David Braine

Biographical details
- Born: July 7, 1943 (age 83) Grove City, Pennsylvania, U.S.

Playing career
- 1962–1964: University of North Carolina
- Positions: Defensive back and placekicker

Coaching career (HC unless noted)
- 1976-1977: Assistant Coach, Virginia
- 1974-1975: Assistant Coach, Georgia Tech
- 1971-1973: Assistant Coach, Richmond
- 1967-1970: Assistant Coach, Virginia Military Institute
- 1966-1967: Coach, Manatee High School, Florida

Administrative career (AD unless noted)
- 1997-2006: AD, Georgia Tech
- 1988-1997: AD, Virginia Tech
- 1985-1987: AD, Marshall
- 1983-1984: Assistant AD, Fresno State
- 1978-1983: Assistant AD, Virginia

= David Braine (athletic director) =

American college athletics administrator

David Braine (born July 7, 1943) is an American former college football coach who held the position of athletic director at Virginia Tech from 1988 to 1997 and Georgia Tech from 1997 to 2006.

==Early life and education ==
Braine is a native of Grove City, Pennsylvania. He earned a Master's of Arts and Teaching in 1966 from the University of North Carolina. Braine played football for Tar Heels during the 1962–1964 seasons as a placekicker and defensive back.

==Career==
Braine's administrative career began with two years as the athletic director at Marshall University and assistant positions at Fresno State and Virginia. Braine had previously spent two years at Georgia Tech as an assistant football coach under Pepper Rodgers, and he also coached at Virginia, Richmond and Virginia Military Institute.

===Virginia Tech===
During Braine's tenure at Virginia Tech, the school won an NIT Championship in basketball and nine Atlantic 10 Conference titles in other sports. Braine also oversaw improvement in Virginia Tech's athletics facilities.

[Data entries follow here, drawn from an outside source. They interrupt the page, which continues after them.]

(** The methods a caller may invoke on a constructed instance. *)
Inductive operation : Type :=
| op_Run (n : nat)
| op_AdafruitUpload
| op_Cleanup
| op_DHT11Read
| op_GetEnvironmentMetrics
| op_LogResults
| op_UpdateLCDDisplay.

Definition perform (w : World) (op : operation) : M unit :=
  match op with
  | op_Run n => Run w n
  | op_AdafruitUpload => AdafruitUpload w
  | op_Cleanup => Cleanup
  | op_DHT11Read => DHT11Read w
  | op_GetEnvironmentMetrics => GetEnvironmentMetrics w
  | op_LogResults => LogResults w
  | op_UpdateLCDDisplay => UpdateLCDDisplay w
  end.

(** A caller that invokes methods one after the other and carries on
    whatever their outcome. *)
Fixpoint perform_all (w : World) (ops : list operation)
    (self : AirMonitor) (h : list event) : AirMonitor * list event :=
  match ops with
  | [] => (self, h)
  | op :: ops' =>
      let '(_, self', h') := perform w op self h in
      perform_all w ops' self' h'
  end.

(** [_FormatResult] hands back the presentation [v] as it is: [v] has no
    decimal point, or does not end in a zero. *)
Definition kept (v : string) : bool :=
  if PyStr.contains "." v
  then match PyStr.last_char v with
       | Some c => negb (Ascii.eqb c "0")
       | None => true
       end
  else true.

(** Every presentation without exponent field: a sign, three digits, a
    decimal exponent from -4 to 2. *)
Definition plain_presentations_kept : bool :=
  forallb (fun s =>
    forallb (fun c1 =>
      forallb (fun c2 =>
        forallb (fun c3 =>
          forallb (fun X =>
            kept (Fmt.sign_str s ++
                  Fmt.render
                    (PyStr.rstrip "0"
                       (String c1 (String c2 (String c3 EmptyString)))) X))
            [-4; -3; -2; -1; 0; 1; 2])
          Fmt.digit_chars)
        Fmt.digit_chars)
      Fmt.digit_chars)
    [true; false].

(** ** Sample collaborators and configurations *)

Module Sample.

Definition cfg : Config :=
  {| UPDATE_INTERVAL := 10;
     ENV_SENSOR_TYPE := "DHT11";
     DHT11_PIN := 4;
     TEMPERATURE_CALIBRATION := PyFloat.decimal 5 (-1);
     HUMIDITY_CALIBRATION := PyFloat.of_Z (-1);
     DISPLAY_ENABLED := "y";
     ADAFRUIT_IO_ENABLED := "Y";
     UPLOAD_INTERVAL := 5;
     CONSOLE_ENABLED := "Y" |}.

(** A reading of 22.0 degrees and 50.0 percent. *)
Definition reading (valid : bool) : DHT11Result :=
  {| is_valid := valid;
     error_code := if valid then 0 else 2;
     temperature := PyFloat.of_Z 22;
     dht_humidity := PyFloat.of_Z 50 |}.

Definition server_feed (k : string) : Feed :=
  {| feed_key := k; feed_name := k |}.

(** Every collaborator answers; the clock stands at [t]; the sensor reading
    is valid or not as [valid] says; feeds named in [missing] are unknown to
    the service until created; a send under a key in [broken] raises; the
    sleep is interrupted once the trace is longer than [stop]. *)
Definition world (t : datetime) (valid : bool) (missing broken : list string)
    (stop : nat) : World :=
  {| clock := fun _ => t;
     str_datetime := PyStr.str_of_Z;
     sensor := fun _ => Ok (reading valid);
     lcd_init := fun _ => Ok tt;
     lcd_cleared := fun _ => Ok tt;
     lcd_written := fun _ _ _ => Ok tt;
     feeds := fun _ k =>
       if existsb (String.eqb k) missing then Fails RequestError
       else Ok (server_feed k);
     create_feed := fun _ k => Ok (server_feed k);
     send_data := fun _ k _ =>
       if existsb (String.eqb k) broken
       then Fails (Exception "send failed") else Ok tt;
     slept := fun h _ =>
       if Nat.ltb stop (List.length h) then Fails KeyboardInterrupt else Ok tt |}.

(** A fresh instance and one that holds the readings of [reading true]. *)
Definition fresh (last : option datetime) : AirMonitor :=
  {| temperature_celsius := None;
     temperature_fahrenheit := None;
     humidity := None;
     config := cfg;
     dht_sensor := Some 4;
     adafruit_last_upload := last |}.

Definition sampled (last : option datetime) : AirMonitor :=
  {| temperature_celsius := Some "22.5";
     temperature_fahrenheit := Some "72.5";
     humidity := Some "49";
     config := cfg;
     dht_sensor := Some 4;
     adafruit_last_upload := last |}.

End Sample.

(** ** Further notions: classes of calls, and who raised *)

Definition is_print (ev : event) : bool :=
  match ev with
  | print _ => true
  | _ => false
  end.

(** A call on the LCD driver, its construction included. *)
Definition is_lcd (ev : event) : bool :=
  match ev with
  | lcd_new | lcd_clear | lcd_display_string _ _ => true
  | _ => false
  end.

Definition is_lookup (ev : event) : bool :=
  match ev with
  | aio_feeds _ => true
  | _ => false
  end.

Definition is_create (ev : event) : bool :=
  match ev with
  | aio_create_feed _ => true
  | _ => false
  end.

Definition is_send (ev : event) : bool :=
  match ev with
  | aio_send_data _ _ => true
  | _ => false
  end.

Definition is_sensor_read (ev : event) : bool :=
  match ev with
  | dht_read => true
  | _ => false
  end.

Definition is_sleep (ev : event) : bool :=
  match ev with
  | time_sleep _ => true
  | _ => false
  end.

(** The number of calls of a class in a trace. *)
Definition calls (class : event -> bool) (evs : list event) : nat :=
  List.length (filter class evs).


(** The three readings are strings that count as true. *)
Definition all_present (self : AirMonitor) : Prop :=
  PyStr.truthy (temperature_celsius self) = true /\
  PyStr.truthy (temperature_fahrenheit self) = true /\
  PyStr.truthy (humidity self) = true.

(** The three-significant-digit presentation of the positive rational
    [num / den], computed without floats. *)
Definition exact_3g (num den : Z) : string :=
  let '(q, X) := Fmt.sig3 num den in
  Fmt.render (PyStr.rstrip "0" (Fmt.digits3 q)) X.

(** Tenths of a degree Celsius from 0.0 to 100.0: the text stored for the
    Fahrenheit value is the presentation of the exact [9n/50 + 32]. *)
Definition fahrenheit_text_exact (n : Z) : bool :=
  String.eqb (_FormatResult (_ctof (PyFloat.decimal n (-1))))
             (exact_3g (9 * n + 1600) 50).

Definition tenths : list Z := map Z.of_nat (seq 0 1001).

(** A configuration like [Sample.cfg] with other switches. *)
Definition switched (sensor_type display adafruit console : string) : Config :=
  {| UPDATE_INTERVAL := 10;
     ENV_SENSOR_TYPE := sensor_type;
     DHT11_PIN := 4;
     TEMPERATURE_CALIBRATION := PyFloat.decimal 5 (-1);
     HUMIDITY_CALIBRATION := PyFloat.of_Z (-1);
     DISPLAY_ENABLED := display;
     ADAFRUIT_IO_ENABLED := adafruit;
     UPLOAD_INTERVAL := 5;
     CONSOLE_ENABLED := console |}.

(** A world like [Sample.world] whose LCD driver cannot be constructed. *)
Definition no_lcd_world : World :=
  {| clock := fun _ => 0;
     str_datetime := PyStr.str_of_Z;
     sensor := fun _ => Ok (Sample.reading true);
     lcd_init := fun _ => Fails (Exception "no device on the bus");
     lcd_cleared := fun _ => Ok tt;
     lcd_written := fun _ _ _ => Ok tt;
     feeds := fun _ k => Ok (Sample.server_feed k);
     create_feed := fun _ k => Ok (Sample.server_feed k);
     send_data := fun _ _ _ => Ok tt;
     slept := fun _ _ => Ok tt |}.

(** A valid reading that the offsets of [Sample.cfg] bring to zero, and a
    world whose sensor returns it. *)
Definition zero_reading : DHT11Result :=
  {| is_valid := true;
     error_code := 0;
     temperature := PyFloat.decimal (-5) (-1);
     dht_humidity := PyFloat.of_Z 1 |}.

Definition zero_world : World :=
  {| clock := fun _ => 0;
     str_datetime := PyStr.str_of_Z;
     sensor := fun _ => Ok zero_reading;
     lcd_init := fun _ => Ok tt;
     lcd_cleared := fun _ => Ok tt;
     lcd_written := fun _ _ _ => Ok tt;
     feeds := fun _ k => Ok (Sample.server_feed k);
     create_feed := fun _ k => Ok (Sample.server_feed k);
     send_data := fun _ _ _ => Ok tt;
     slept := fun _ _ => Ok tt |}.


(** ** Further notions: the turns of the loop *)

(** A method never leaves a loop half unfolded: its outcome is a return or
    an exception. *)
Definition settles {A : Type} (c : M A) : Prop :=
  forall self h, fst (fst (c self h)) <> Running.

(** An instance constructed from the configuration [cfg]. *)
Definition constructed (cfg : Config) (self : AirMonitor) : Prop :=
  config self = cfg /\ dht_sensor self <> None.

(** Neither a sensor read nor a sleep. *)
Definition quiet (ev : event) : Prop :=
  is_sensor_read ev = false /\ is_sleep ev = false.

(** A sleep, if [ev] is one, lasts [UPDATE_INTERVAL] seconds. *)
Definition sleeps_for (cfg : Config) (ev : event) : Prop :=
  is_sleep ev = true -> ev = time_sleep (UPDATE_INTERVAL cfg).

(** What is left of a turn once the sensor has been read: no further read,
    and one sleep, the configured one, unless an exception comes first. *)
Definition ends_turn (cfg : Config) {A : Type} (c : M A) : Prop :=
  forall self h o self' h',
    constructed cfg self ->
    c self h = (o, self', h') ->
    constructed cfg self' /\ o <> Running /\
    exists evs,
      h' = (h ++ evs)%list /\
      calls is_sensor_read evs = 0%nat /\
      (calls is_sleep evs <= 1)%nat /\
      (forall a, o = Return a -> calls is_sleep evs = 1%nat) /\
      Forall (sleeps_for cfg) evs.

(** If [ev] is a send, what it sends is one of the values of [values]. *)
Definition sends_one_of (values : list (option string)) (ev : event) : Prop :=
  forall key value, ev = aio_send_data key value -> In (Some value) values.

(** * Properties *)

Section Respects.

Variable I : AirMonitor -> Prop.
Variable P : event -> Prop.

Lemma respects_ret {A : Type} (a : A) : respects I P (ret a).
Proof.
  intros self h o self' h' HI E. inversion E; subst.
  split; [assumption|]. exists []. now rewrite app_nil_r.
Qed.

Lemma respects_raise {A : Type} (e : exn) : respects I P (@raise A e).
Proof.
  intros self h o self' h' HI E. inversion E; subst.
  split; [assumption|]. exists []. now rewrite app_nil_r.
Qed.

Lemma respects_get_self : respects I P get_self.
Proof.
  intros self h o self' h' HI E. inversion E; subst.
  split; [assumption|]. exists []. now rewrite app_nil_r.
Qed.

Lemma respects_modify (f : AirMonitor -> AirMonitor) :
  (forall self, I self -> I (f self)) -> respects I P (modify f).
Proof.
  intros Hf self h o self' h' HI E. inversion E; subst.
  split; [auto|]. exists []. now rewrite app_nil_r.
Qed.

Braine helped rebuild Virginia Tech football program by securing ties with the Big East Conference and by supporting Virginia Tech's football coach Frank Beamer, following a 2-8-1 football season in 1992. David Braine played a key role in making the Hokies' members of the Atlantic Coast Conference. He was enshrined in the Virginia Tech Sports Hall of Fame for his contributions in Blacksburg.

===Georgia Tech===
Braine became athletic director at Georgia Tech on June 3, 1997. Athletic highlights during Braine's tenure at Georgia Tech include the men's basketball team's 2004 NCAA runner-up finish and a school-record streak of nine straight bowl games for the football program. Other athletics highlights during Braine's tenure at Georgia Tech include No. 1 national rankings in baseball and golf and 12 ACC team titles in seven different sports.

Facility upgrades completed during Braine's tenure at Georgia Tech include the $75 million renovation and expansion of Bobby Dodd Stadium at Historic Grant Field, the reconstruction of Russ Chandler Baseball Stadium and the new Georgia Tech Aquatic Center, which hosted the 2006 NCAA Swimming Championships.

During Braine's tenure, the Homer Rice Center for Sports Performance was created. Also during Braine's tenure, Georgia Tech was named the recipient of the first-ever Atlantic Coast Conference Sportsmanship School of the Year Award in 2004.

Braine retired in 2006 due to health concerns after he was diagnosed with Crohn's disease.